Cuando apoyó el primer pie en el borde del puente su cerebro hizo un amago de echarle para atrás. «Así que al final ha ganado el corazón», pensó para sus adentros nuestro transeúnte. «Es igual, si me ha llevado hasta aquí es que ha tomado la decisión correcta». El segundo pie se colocó sobre la barandilla con incluso menos resistencia. Allí volvió a sentirse vivo, como no lo había hecho desde mucho tiempo atrás. El viento golpeando su cara le había devuelto la sonrisa que el mundo se había empeñado a destruir a base de golpes. Notó un calor parecido al de la embriaguez recorriendo todo su cuerpo, y no puedo evitar expulsar con todas sus fuerzas una sonora carcajadas.
De todos los viandantes que pasaban a su alrededor eran muy pocos los que se detenían. La mayoría simplemente giraban sus cabezas ante el amargo final de un compañero más de especie, pero continuaban su trayecto, no fuera a ser que no llegasen a tiempo a sus importantes citas. Los que se paraban no decían nada. Se agarraban de las manos, los acompañados, y aguantaban la respiración los solitarios, pero nadie tenía el valor suficiente para alargar una vida.
Su primer intento de lanzarse al vacío no funcionó. Sus piernas no reaccionaron a la orden de su corazón. Quería saltar. Sabía que si lo hacía dejaría sus penas y su dolor atrás, que le esperaría el cielo, un lugar de felicidad y eternidad, o simplemente una nada que sería mucho más agradable que la vida que arrastraba. Él sabía que tenía que hacerlo, no podía ahora bajarse sin más. Iba a saltar. «Tres respiraciones y vamos», dijo para sí mismo, en voz alta, tratando de darle un mayor peso a sus palabras, de firmar un pacto inquebrantable con el viento.
Sin embargo, cuando sus piernas se flexionaron y el salto era inminente, notó como alguien le agarraba del pantalón. No era más que una niña que se había separado del cuidado de sus padres, los cuales le gritaban desde lejos que se acercase a ellos, que era peligroso estar ahí, palabras a las que ella no había hecho el menor caso, sabedora de que había alguien que necesitaba ayuda, portadora de una mente joven, de niño, que todavía no se había intoxicado con los prejuicios y los pensamientos de los adultos. Una mente que solo veía almas, no recipientes.

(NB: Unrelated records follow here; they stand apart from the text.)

(* ===== verification/Double.v ===== *)
(** * The [double] type of the host code

    IEEE binary64 values and operations are the executable ones of the standard
    library ([SpecFloat]); they round to nearest, as the host's floating point
    unit does.  Conversions between doubles and integers follow C: truncation
    towards zero, undefined when the value does not fit. *)

From S2P Require Import Prelude.
From Stdlib Require Export SpecFloat.

Definition double := spec_float.
Definition prec : Z := 53.
Definition emax : Z := 1024.

Definition dadd (x y : double) : double := SFadd prec emax x y.
Definition dsub (x y : double) : double := SFsub prec emax x y.
Definition dmul (x y : double) : double := SFmul prec emax x y.
Definition ddiv (x y : double) : double := SFdiv prec emax x y.
Definition dsqrt (x : double) : double := SFsqrt prec emax x.
Definition dlt (x y : double) : bool := SFltb x y.
Definition dle (x y : double) : bool := SFleb x y.
Definition deq (x y : double) : bool := SFeqb x y.
Definition dabs (x : double) : double := SFabs x.

Declare Scope double_scope.
Delimit Scope double_scope with D.
Infix "+" := dadd : double_scope.
Infix "-" := dsub : double_scope.
Infix "*" := dmul : double_scope.
Infix "/" := ddiv : double_scope.
Infix "<?" := dlt : double_scope.
Infix "<=?" := dle : double_scope.
Bind Scope double_scope with double.

(** The nearest double of an integer, and of the decimal literal [n/d]. *)
Definition of_Z (z : Z) : double := binary_normalize prec emax z 0 false.
Definition lit (n d : Z) : double := ddiv (of_Z n) (of_Z d).

(** [!x] for a double. *)
Definition dzero (x : double) : bool := deq x (of_Z 0).

(** The integer part of a finite double. *)
Definition trunc (x : double) : option Z :=
  match x with
  | S754_zero _ => Some 0
  | S754_finite s m e =>
    let a := if 0 <=? e then Z.shiftl (Zpos m) e else Z.shiftr (Zpos m) (- e) in
    Some (if s then - a else a)
  | _ => None
  end.

Definition in_range (lo hi : Z) (o : option Z) : option Z :=
  match o with
  | Some z => if (lo <=? z) && (z <=? hi) then Some z else None
  | None => None
  end.
Definition to_u64 (x : double) : option Z := in_range 0 0xffffffffffffffff (trunc x).
Definition to_s64 (x : double) : option Z :=
  in_range (-0x8000000000000000) 0x7fffffffffffffff (trunc x).
Definition to_s32 (x : double) : option Z := in_range (-0x80000000) 0x7fffffff (trunc x).

(** A double that is an integer of at most 53 bits converts without rounding. *)
Lemma of_Z_examples :
  trunc (of_Z 0) = Some 0 /\ trunc (of_Z (2 ^ 52 + 1)) = Some (2 ^ 52 + 1) /\
  trunc (of_Z (-7)) = Some (-7) /\ trunc (lit (-7) 2) = Some (-3) /\
  trunc (dmul (lit 75 100000) (of_Z 16000000)) = Some 12000.
Proof. repeat split; vm_compute; reflexivity. Qed.

(** ** The order of doubles *)

(** A double by sign, exponent and mantissa: numbers compare as these triples. *)
Definition dkey (x : double) : Z * Z * Z :=
  match x with
  | S754_zero _ | S754_nan => (0, 0, 0)
  | S754_infinity s => (if s then -2 else 2, 0, 0)
  | S754_finite s m e => if s then (-1, - e, Zneg m) else (1, e, Zpos m)
  end.
Definition key_lt (a b : Z * Z * Z) : Prop :=
  a.1.1 < b.1.1 \/ a.1.1 = b.1.1 /\ (a.1.2 < b.1.2 \/ a.1.2 = b.1.2 /\ a.2 < b.2).

Lemma dlt_key (x y : double) : dlt x y = true <-> x <> S754_nan /\ y <> S754_nan /\ key_lt (dkey x) (dkey y).
Proof.
  unfold dlt, SFltb, key_lt.
  destruct x as [s|s| |s m e], y as [s'|s'| |s' m' e']; try destruct s; try destruct s'; cbn;
    try (split; [done|]; intros (? & ? & ?); (done || lia)); try (split; [intros _; repeat split; (done || lia)|done]).
  - destruct (Z.compare_spec e e') as [->|?|?].
    + change (Pos.compare_cont Eq m m') with (Pos.compare m m'). destruct (Pos.compare_spec m m') as [->|?|?]; cbn;
        (split; [intros ?; repeat split; (done || lia)|intros (? & ? & ?); (done || lia)]).
    + split; [done|intros (? & ? & ?); lia].
    + split; [intros _; repeat split; (done || lia)|done].
  - destruct (Z.compare_spec e e') as [->|?|?].
    + change (Pos.compare_cont Eq m m') with (Pos.compare m m'). destruct (Pos.compare_spec m m') as [->|?|?]; cbn;
        (split; [intros ?; repeat split; (done || lia)|intros (? & ? & ?); (done || lia)]).
    + split; [intros _; repeat split; (done || lia)|done].
    + split; [done|intros (? & ? & ?); lia].
Qed.

Lemma dlt_irrefl (x : double) : dlt x x = false.
Proof. apply not_true_is_false. rewrite dlt_key. unfold key_lt. lia. Qed.
Lemma dlt_trans (x y z : double) : dlt x y = true -> dlt y z = true -> dlt x z = true.
Proof. rewrite !dlt_key. unfold key_lt. intros (? & ? & ?) (? & ? & ?). repeat split; (done || lia). Qed.
Lemma dlt_false_trans (x y z : double) :
  y <> S754_nan -> dlt x y = false -> dlt y z = false -> dlt x z = false.
Proof.
  intros Hy Hxy Hyz. apply not_true_is_false. rewrite dlt_key. intros (Hx & Hz & Hk).
  apply not_true_iff_false in Hxy, Hyz. rewrite dlt_key in Hxy, Hyz. unfold key_lt in *.
  assert (~ key_lt (dkey x) (dkey y)) by tauto. assert (~ key_lt (dkey y) (dkey z)) by tauto. unfold key_lt in *. lia.
Qed.
Lemma dlt_number (x y : double) : dlt x y = true -> x <> S754_nan.
Proof. rewrite dlt_key. tauto. Qed.
Lemma dlt_deq (x y : double) : dlt x y = true -> deq x y = false.
Proof. unfold dlt, deq, SFltb, SFeqb. destruct (SFcompare x y) as [[]|]; done. Qed.
Lemma dle_dlt (x y : double) : x <> S754_nan -> y <> S754_nan -> dle x y = negb (dlt y x).
Proof.
  intros Hx Hy. unfold dle, dlt, SFleb, SFltb.
  destruct x as [s|s| |s m e], y as [s'|s'| |s' m' e']; try done; try destruct s; try destruct s'; cbn; try done.
  - rewrite (Z.compare_antisym e e'). destruct (Z.compare e e'); cbn; try done.
    change (Pos.compare_cont Eq m m') with (Pos.compare m m'). change (Pos.compare_cont Eq m' m) with (Pos.compare m' m).
    rewrite (Pos.compare_antisym m m'). by destruct (Pos.compare m m').
  - rewrite (Z.compare_antisym e e'). destruct (Z.compare e e'); cbn; try done.
    change (Pos.compare_cont Eq m m') with (Pos.compare m m'). change (Pos.compare_cont Eq m' m) with (Pos.compare m' m).
    rewrite (Pos.compare_antisym m m'). by destruct (Pos.compare m m').
Qed.
Lemma dle_number (x y : double) : dle x y = true -> x <> S754_nan /\ y <> S754_nan.
Proof. unfold dle, SFleb. by destruct x, y. Qed.
(* ===== verification/Numeric.v ===== *)
(** * The arithmetic of the motion code

    The motion code of the host computes with [double].  Its definitions are
    written once over the operations of this class, with two instances: [double]
    is what the code runs on, and the real numbers are the exact arithmetic in
    which the formulas of the code are stated, where the theorems about the
    formulas themselves are proved.  Theorems that hold for every arithmetic are
    proved for the class. *)

From Stdlib Require Import Reals Lra.
From S2P Require Import Prelude Double.

Class Num (A : Type) := {
  nadd : A -> A -> A;
  nsub : A -> A -> A;
  nmul : A -> A -> A;
  ndiv : A -> A -> A;
  nsqrt : A -> A;
  nabs : A -> A;
  nneg : A -> A;
  nlt : A -> A -> bool;
  nle : A -> A -> bool;
  neq : A -> A -> bool;
  nlit : Z -> Z -> A }.

Declare Scope num_scope.
Delimit Scope num_scope with num.
Infix "+" := nadd : num_scope.
Infix "-" := nsub : num_scope.
Infix "*" := nmul : num_scope.
Infix "/" := ndiv : num_scope.
Infix "<?" := nlt : num_scope.
Infix "<=?" := nle : num_scope.

(** An integer literal; [nlit n d] is the decimal literal [n / d]. *)
Definition nint {A} `{Num A} (n : Z) : A := nlit n 1.

(** A number used as a condition. *)
Definition nonzero {A} `{Num A} (x : A) : bool := negb (neq x (nint 0)).

#[export] Instance Num_double : Num double := {
  nadd := dadd; nsub := dsub; nmul := dmul; ndiv := ddiv; nsqrt := dsqrt; nabs := dabs; nneg := SFopp;
  nlt := dlt; nle := dle; neq := deq;
  nlit n d := if (d =? 1)%Z then of_Z n else lit n d }.

(** Comparisons of real numbers are decided by the axioms of the reals; they are
    never computed. *)
Definition Rltb (x y : R) : bool := if Rlt_dec x y then true else false.
Definition Rleb (x y : R) : bool := if Rle_dec x y then true else false.
Definition Reqb (x y : R) : bool := if Req_dec_T x y then true else false.

#[export] Instance Num_R : Num R := {
  nadd := Rplus; nsub := Rminus; nmul := Rmult; ndiv := Rdiv; nsqrt := sqrt; nabs := Rabs; nneg := Ropp;
  nlt := Rltb; nle := Rleb; neq := Reqb;
  nlit n d := (IZR n / IZR d)%R }.

#[export] Instance Rlt_decision (x y : R) : Decision (x < y)%R := Rlt_dec x y.
#[export] Instance Rle_decision (x y : R) : Decision (x <= y)%R := Rle_dec x y.

(** ** Exact comparisons *)

Lemma RltbP (x y : R) : reflect (x < y)%R (Rltb x y).
Proof. unfold Rltb. destruct (Rlt_dec x y); by constructor. Qed.
Lemma RlebP (x y : R) : reflect (x <= y)%R (Rleb x y).
Proof. unfold Rleb. destruct (Rle_dec x y); by constructor. Qed.
Lemma ReqbP (x y : R) : reflect (x = y) (Reqb x y).
Proof. unfold Reqb. destruct (Req_dec_T x y); by constructor. Qed.
Lemma nltP (x y : R) : reflect (x < y)%R (nlt x y).
Proof. apply RltbP. Qed.
Lemma nleP (x y : R) : reflect (x <= y)%R (nle x y).
Proof. apply RlebP. Qed.
Lemma neqP (x y : R) : reflect (x = y) (neq x y).
Proof. apply ReqbP. Qed.

#[global] Opaque Rltb Rleb Reqb.

Lemma nlt_R (x y : R) : nlt x y = true <-> (x < y)%R.
Proof. destruct (nltP x y); split; done. Qed.
Lemma nle_R (x y : R) : nle x y = true <-> (x <= y)%R.
Proof. destruct (nleP x y); split; done. Qed.

Lemma nlt_R_false (x y : R) : nlt x y = false <-> (y <= x)%R.
Proof. destruct (nltP x y); split; try done; intros; lra. Qed.
Lemma nle_R_false (x y : R) : nle x y = false <-> (y < x)%R.
Proof. destruct (nleP x y); split; try done; intros; lra. Qed.

Lemma nint_R (n : Z) : nint n = IZR n.
Proof. unfold nint. cbn. lra. Qed.

Lemma nonzeroP (x : R) : reflect (x <> 0)%R (nonzero x).
Proof. unfold nonzero. rewrite nint_R. destruct (neqP x 0); cbn [negb]; constructor; tauto. Qed.

(** Case analysis on every comparison of real numbers of the goal. *)
Ltac rcases :=
  repeat match goal with
  | |- context [Rltb ?x ?y] => destruct (RltbP x y)
  | |- context [Rleb ?x ?y] => destruct (RlebP x y)
  | |- context [Reqb ?x ?y] => destruct (ReqbP x y)
  | |- context [@nlt R Num_R ?x ?y] => destruct (nltP x y)
  | |- context [@nle R Num_R ?x ?y] => destruct (nleP x y)
  | |- context [@neq R Num_R ?x ?y] => destruct (neqP x y)
  | |- context [@nonzero R Num_R ?x] => destruct (nonzeroP x)
  end.
(** Opens the class operations on the reals. *)
Ltac rsimpl := cbn [nadd nsub nmul ndiv nsqrt nabs nneg nlit Num_R] in *; rewrite ?nint_R in *.
(* ===== verification/Command.v ===== *)
(** * Command parsing, message encoding and block framing (src/command.c)

    Buffers are lists of bytes and buffer positions are [nat]s.  Everything
    the file generates at build time (the command table, the encoders) is an
    argument of the definitions that use it. *)

From S2P Require Import Prelude Crc Vlq.

(** ** Constants and tables of command.h *)

Definition MESSAGE_MIN : nat := 5.
Definition MESSAGE_MAX : nat := 64.
Definition MESSAGE_HEADER_SIZE : nat := 2.
Definition MESSAGE_TRAILER_SIZE : nat := 3.
Definition MESSAGE_POS_LEN : nat := 0.
Definition MESSAGE_POS_SEQ : nat := 1.
Definition MESSAGE_TRAILER_CRC : nat := 3.
Definition MESSAGE_TRAILER_SYNC : nat := 1.
Definition MESSAGE_PAYLOAD_MAX : nat := MESSAGE_MAX - MESSAGE_MIN.
Definition MESSAGE_SEQ_MASK : Z := 0x0f.
Definition MESSAGE_DEST : Z := 0x10.
Definition MESSAGE_SYNC : Z := 0x7e.
Definition HF_IN_SHUTDOWN : Z := 0x01.

Inductive param_type : Set :=
| PT_uint32 | PT_int32 | PT_uint16 | PT_int16 | PT_byte
| PT_string | PT_progmem_buffer | PT_buffer.

Record command_encoder := mk_command_encoder {
  ce_encoded_msgid : Z;
  ce_max_size : nat;
  ce_min_size : nat;
  ce_param_types : list param_type }.

Record command_parser := mk_command_parser {
  cp_encoded_msgid : Z;
  cp_num_args : nat;
  cp_flags : Z;
  cp_param_types : list param_type }.

(** Empty message (for ack/nak transmission); its [min_size] is not
    initialised, so it is zero. *)
Definition encode_acknak : command_encoder := mk_command_encoder 0 MESSAGE_MIN 0 [].

(** ** Pointers in command arguments *)

Definition command_encode_ptr (sizeof_size_t console_receive_buffer p : Z) : Z :=
  if 4 <? sizeof_size_t then u32 (p - console_receive_buffer) else u32 p.

Definition command_decode_ptr (sizeof_size_t console_receive_buffer v : Z) : Z :=
  if 4 <? sizeof_size_t then console_receive_buffer + v else v.

(** ** command_parsef *)

Inductive parsed : Type :=
| Parsed (args : list Z) (p : nat)  (* arguments and position after them *)
| ParseShutdown                     (* shutdown("Command parser error") *)
| ParseFault.                       (* a read outside the buffer *)

Definition parsed_cons (vs : list Z) (r : parsed) : parsed :=
  match r with Parsed args p => Parsed (vs ++ args) p | r => r end.
(** The generated [ctr_lookup_static_string]. *)
Fixpoint lookup_static_string (i : Z) (l : list string) (str : string) : Z :=
  match l with
  | [] => 0xff
  | s :: l => if decide (str = s) then u8 (i + STATIC_STRING_MIN) else lookup_static_string (i + 1) l str
  end.
Definition ctr_lookup_static_string (h : HandleEnumerations) (str : string) : Z :=
  lookup_static_string 0 (static_strings h) str.

(** ** Commands and responses *)

Record HandleCommandGeneration := mk_HandleCommandGeneration {
  commands : list (string * (string * string));  (* name to function and flags *)
  encoders : list (option string * string);
  msg_to_encid : list (string * Z);
  encid_to_msgid : list (Z * Z);
  by_name : list (string * string);              (* messages_by_name *)
  all_param_types : list (list param_type * nat) }.
#[export] Instance eta_HandleCommandGeneration : Eta HandleCommandGeneration := fun g =>
  mk_HandleCommandGeneration (commands g) (encoders g) (msg_to_encid g) (encid_to_msgid g) (by_name g) (all_param_types g).
#[export] Instance param_type_eq_dec : EqDecision param_type.
Proof. solve_decision. Defined.

Definition first_word (m : string) : string := default EmptyString (head (split m)).
Definition generation_init : HandleCommandGeneration :=
  mk_HandleCommandGeneration [] [] DefaultMessages [] (dupdate [] ((fun m => (first_word m.1, m.1)) <$> DefaultMessages)) [].

Definition conflicts (g : HandleCommandGeneration) (msgname msg : string) : bool :=
  match dget msgname (by_name g) with Some m => negb (bool_decide (m = msg)) | None => false end.

Definition decl_command (req : string) (g : HandleCommandGeneration) : res HandleCommandGeneration :=
  match take 3 (tail (split req)) with
  | [funcname; flags; msgname] =>
    match dget msgname (commands g) with
    | Some _ => exit_error ("Multiple definitions for command '"%string +:+ msgname +:+ "'"%string)
    | None =>
      let g := g <| commands ::= dset msgname (funcname, flags) |> in
      msg ← need (split_max 3 req !! 3%nat);
      if conflicts g msgname msg then exit_error ("Conflicting definition for command '"%string +:+ msgname +:+ "'"%string)
      else Ok (g <| by_name ::= dset msgname msg |>)
    end
  | _ => Raise PyError
  end.
Definition decl_encoder (req : string) (g : HandleCommandGeneration) : res HandleCommandGeneration :=
  msg ← need (split_max 1 req !! 1%nat);
  msgname ← need (head (split msg));
  if conflicts g msgname msg then exit_error ("Conflicting definition for message '"%string +:+ msgname +:+ "'"%string)
  else Ok (g <| by_name ::= dset msgname msg |> <| encoders ::= fun l => l ++ [(Some msgname, msg)] |>).
Definition decl_output (req : string) (g : HandleCommandGeneration) : res HandleCommandGeneration :=
  msg ← need (split_max 1 req !! 1%nat);
  Ok (g <| encoders ::= fun l => l ++ [(None, msg)] |>).

Definition convert_encoded_msgid (encoded_msgid : Z) : res Z :=
  let data := if 0x80 <=? encoded_msgid then [Z.lor (Z.shiftr encoded_msgid 7) 0x80; Z.land encoded_msgid 0x7f]
              else [encoded_msgid] in
  r ← int_parse true data 0; Ok r.1.

Definition msg_of (g : HandleCommandGeneration) (msgname : string) : string := default msgname (dget msgname (by_name g)).
Definition assign_id (g : HandleCommandGeneration) (s : list (string * Z) * Z) (msgname : string) : list (string * Z) * Z :=
  let msg := msg_of g msgname in
  match dget msg s.1 with
  | Some _ => s
  | None => (dset msg (s.2 + 1) s.1, s.2 + 1)
  end.
(** [max(self.msg_to_encid.values())] *)
Definition max_values (d : list (string * Z)) : Z := foldr Z.max 0 d.*2.
Definition create_message_ids (g : HandleCommandGeneration) : res HandleCommandGeneration :=
  let mlist := (commands g).*1 ++ (encoders g).*2 in
  let (ids, encoded_msgid) := foldl (assign_id g) (msg_to_encid g, max_values (msg_to_encid g)) mlist in
  if 2 ^ 14 <=? encoded_msgid then exit_error "Too many message ids" else
  l ← mapM_res (fun encid => m ← convert_encoded_msgid encid; Ok (encid, m)) ids.*2;
  Ok (g <| msg_to_encid := ids |> <| encid_to_msgid := dupdate [] l |>).

(** What [update_data_dictionary] stores: the commands, the responses and the
    output messages. *)
Definition messages_dictionary (g : HandleCommandGeneration)
    : res (list (string * Z) * list (string * Z) * list (string * Z)) :=
  msg_to_msgid ← mapM_res (fun m => msgid ← need (dget m.2 (encid_to_msgid g)); Ok (m.1, msgid)) (msg_to_encid g);
  let is_command m := bool_decide (is_Some (dget m.1 (commands g))) in
  let ids_of (l : list (string * string)) := mapM_res (fun m => need (dget m.2 msg_to_msgid)) l in
  command_ids ← ids_of (filter (fun m => is_command m = true) (by_name g));
  response_ids ← ids_of (filter (fun m => is_command m = false) (by_name g));
  Ok (filter (fun m => m.2 ∈ command_ids) msg_to_msgid,
      filter (fun m => m.2 ∈ response_ids) msg_to_msgid,
      filter (fun m => m.2 ∉ command_ids /\ m.2 ∉ response_ids) msg_to_msgid).

(** A generated [command_encoder] or [command_parser] names the array of its
    parameter types; [None] is no array. *)
Record parser_code := mk_parser_code {
  pc_encoded_msgid : Z;
  pc_num_params : nat;
  pc_param_types : option nat }.

Definition find_params (types : list param_type) (g : HandleCommandGeneration) : HandleCommandGeneration * option nat :=
  if decide (types = []) then (g, None) else
  match dget types (all_param_types g) with
  | Some paramid => (g, Some paramid)
  | None =>
    let paramid := length (all_param_types g) in
    (g <| all_param_types ::= dset types paramid |>, Some paramid)
  end.
Definition types_of (t : host_type) : param_type := match t with Plain t | Enumeration t _ _ => t end.
(** [output] is the message type "output". *)
Definition param_types_of (output : bool) (msgformat : string) : res (list param_type) :=
  if output then lookup_output_params msgformat
  else (l ← lookup_params msgformat []; Ok (types_of <$> l.*2)).
Definition build_parser (encoded_msgid : Z) (types : list param_type) (g : HandleCommandGeneration)
    : HandleCommandGeneration * parser_code :=
  let (g, params) := find_params types g in
  (g, mk_parser_code encoded_msgid (length types) params).

(** The members [max_size] and [min_size] of an encoder. *)
Definition msgid_size (encoded_msgid : Z) : Z := if 0x80 <=? encoded_msgid then 2 else 1.
Definition max_size (encoded_msgid : Z) (types : list param_type) : Z :=
  Z.min (Z.of_nat MESSAGE_MAX) (Z.of_nat MESSAGE_MIN + msgid_size encoded_msgid + foldr Z.add 0 (max_length <$> types)).
Definition min_size (encoded_msgid : Z) (types : list param_type) : Z :=
  Z.min (Z.of_nat MESSAGE_MAX) (Z.of_nat MESSAGE_MIN + msgid_size encoded_msgid + Z.of_nat (length types)).
(** The member [num_args] of a parser. *)
Definition count_args (types : list param_type) : nat :=
  length types + length (filter (fun t => t = PT_progmem_buffer) types) + length (filter (fun t => t = PT_buffer) types).

Record encoder_code := mk_encoder_code { ec_code : parser_code; ec_max_size : Z; ec_min_size : Z }.
Definition encoder_table := list (string * encoder_code).

(** The loop of [generate_responses_code]: the messages [ctr_lookup_encoder] and
    [ctr_lookup_output] compare with, and their encoders. *)
Fixpoint generate_responses (l : list (option string * string)) (did_output : list Z) (g : HandleCommandGeneration)
    : res (HandleCommandGeneration * encoder_table * encoder_table) :=
  match l with
  | [] => Ok (g, [], [])
  | (msgname, msg) :: l =>
    encoded_msgid ← need (dget msg (msg_to_encid g));
    if bool_decide (encoded_msgid ∈ did_output) then generate_responses l did_output g else
    let output := bool_decide (msgname = None) in
    types ← param_types_of output msg;
    _ ← need (dget encoded_msgid (encid_to_msgid g));
    let (g, code) := build_parser encoded_msgid types g in
    let enc := mk_encoder_code code (max_size encoded_msgid types) (min_size encoded_msgid types) in
    '(g, encs, outs) ← generate_responses l (encoded_msgid :: did_output) g;
    Ok (if output then (g, encs, (msg, enc) :: outs) else (g, (msg, enc) :: encs, outs))
  end.
Definition generate_responses_code (g : HandleCommandGeneration)
    : res (HandleCommandGeneration * encoder_table * encoder_table) := generate_responses (encoders g) [] g.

—Señor, si se sube ahí puede caerse, tenga cuidado —le dijo la niña en voz muy bajita, que solo él y ella pudieran percibir.
El hombre la contempló de hito en hito. «¿Por qué una niña había tenido que acercarse a estropearlo todo?», pensó para sus adentros. La miró, con una expresión en el rostro difícil de escrutar. Su vista se centraba en aquella pequeña muchacha que había sido la única persona que en los últimos meses le había dicho palabras que no buscasen hacerle daño. Quizás hasta llamarla persona sería insultarla. Cuando su ensimismamiento fue desapareciendo, pudo escuchar como sus padres corrían hacia ellos, tratando de salvar a la pequeña de aquel loco que estaba de pie encima de un puente. Solo cuando notó el abrazo de aquella chiquilla en su pierna derecha bajó la izquierda del borde del puente. El calor de ese abrazo le había dado fuerzas, seguridad para darle una última oportunidad a la vida y a aquellos que forman parte de ella.
—Vuelve aquí, cielo, es peligroso estar ahí —escuchó decir a la madre de la niña—, deja que ese hombre haga sus cosas, que nosotros llegamos tarde.
Al escuchar estas palabras, el hombre agarró con fuerza a la niña y, contemplando fijamente a sus progenitores, se dejó caer hacia abajo de espaldas. Los gritos de la niña hicieron que la abrazase con mucha más fuerza, mientras a su oído le susurraba que solo quería salvarle del mundo en el que vivían, de personas como las que les rodeaban y les permitían ser invisibles. Su cerebro tenía que mantenerse tal y como estaba. Sin prejuicios. Puro.